The government also launched the
Hepatitis B vaccine programme in Maharashtra after the successful trial
of the vaccine in other Indian states including Goa, Gujarat and
Karnataka among a few others.
Speaking at the launch, union Health
Minister J.P. Nadda said “Society is the main element that can help us
in tackling a dreaded disease like Hepatitis. We will ensure that with
the end of hepatitis, all others preventable diseases see an end.”
The country is estimated to have around 40 million HBV carriers.
Of the 2.6 crore (26 million) infants
born anually in India, approximately 10 lakh (one million) run a life
time risk of developing chronic HBV infections.

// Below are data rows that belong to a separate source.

Definition throw {A} (e : PrismaError) : M A := λ db, (db, Err e).

Definition bind {A B} (m : M A) (k : A → M B) : M B :=
  λ db, match m db with
        | (db', Ok a) => k a db'
        | (db', Err e) => (db', Err e)
        end.

(** [try { m } catch (e) { h e }] *)
Definition try_catch {A} (m : M A) (h : PrismaError → M A) : M A :=
  λ db, match m db with
        | (db', Ok a) => (db', Ok a)
        | (db', Err e) => h e db'
        end.

Definition get : M Db := λ db, (db, Ok db).
Definition put (db' : Db) : M unit := λ _, (db', Ok tt).

(** Every client call starts here. *)
Definition request : M unit :=
  λ db, if online db then (db, Ok tt) else (db, Err ClientUnavailable).

(** The state a computation leaves and the value it resolves with. *)
Definition exec {A} (m : M A) (db : Db) : Db := (m db).1.
Definition eval {A} (m : M A) (db : Db) : Result A := (m db).2.

End Store.

Arguments Db : clear implicits.
Arguments M : clear implicits.

(** The monad structure, so that stdpp's [x ← m; k] and [m;; k] read as
    [const x = await m; k] and [await m; k]. *)
Global Instance M_ret {float} : MRet (M float) := λ A, ret.
Global Instance M_bind {float} : MBind (M float) := λ A B k m, bind m k.

(** ** The Prisma client calls the router makes *)

(** [data] of [product.update]: the scalar columns to overwrite (absent
    columns keep their value) and the write on the [categories] relation. *)
Inductive CategoriesWrite : Type :=
  | CategoriesSet (ids : list string)     (* categories: { set: [...] } *)
  | CategoriesConnect (id : string).      (* categories: { connect: { id } } *)

Module ProductUpdate.
Record t {float : Type} : Type := mk {
  name : option string;
  price : option float;
  weight : option float;
  description : option string;
  isActive : option bool;
  categories : option CategoriesWrite
}.
Arguments t : clear implicits.
Arguments mk {float}.
End ProductUpdate.

(** [data] of [product.create] with its two nested [createMany]. *)
Module ImageCreate.
Record t : Type := mk { src : string; alt : string }.
End ImageCreate.

Module VariantCreateMany.
Record t : Type := mk { name : string; imageSrc : string; type : string }.
End VariantCreateMany.

Module ProductCreate.
Record t {float : Type} : Type := mk {
  name : string;
  price : float;
  weight : float;
  description : string;
  images : list ImageCreate.t;
  variants : list VariantCreateMany.t
}.
Arguments t : clear implicits.
Arguments mk {float}.
End ProductCreate.

(** [where], [include] and [orderBy] of [product.findMany]. *)
Module ProductWhere.
Record t : Type := mk {
  id : option string;
  isActive : option bool;
  categories_some_id : option string
}.
End ProductWhere.

Module ProductInclude.
Record t : Type := mk { images : bool; categories : bool }.
End ProductInclude.

Inductive SortOrder : Type := asc | desc.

Stating that the government has included
the HBV vaccine in the national universal immunisation programme, Nadda
said the country will add four more vaccines to the existing
Indradhanush vaccine programme that already has a vaccine combination of
seven diseases.
Goodwill ambassador of HBV’s media
campaign and megastar Amitabh Bachhan, on the occasion, said “India
should take less time to eradicate hepatitis in comparison to what it
took to eradicate polio which was a result of 10 years efforts of the
government and the Unicef.”
“There has to be a continuity in the
work of the campaign and the field workers towards awareness,” said
Bachchan, who was once afflicted with HBV.
Unicef representative to India Louis Georges Arsenault said “Hepatitis destroys the liver over the time and leads to death.
“Majority of the cases go undiagnosed as
it has no symptoms, which is a major problem as the chances of
transmission from a pregnant mother to her child remains 90 percent,” he
added.
There are over 780,000 deaths annually due to acute or chronic consequences of hepatitis B.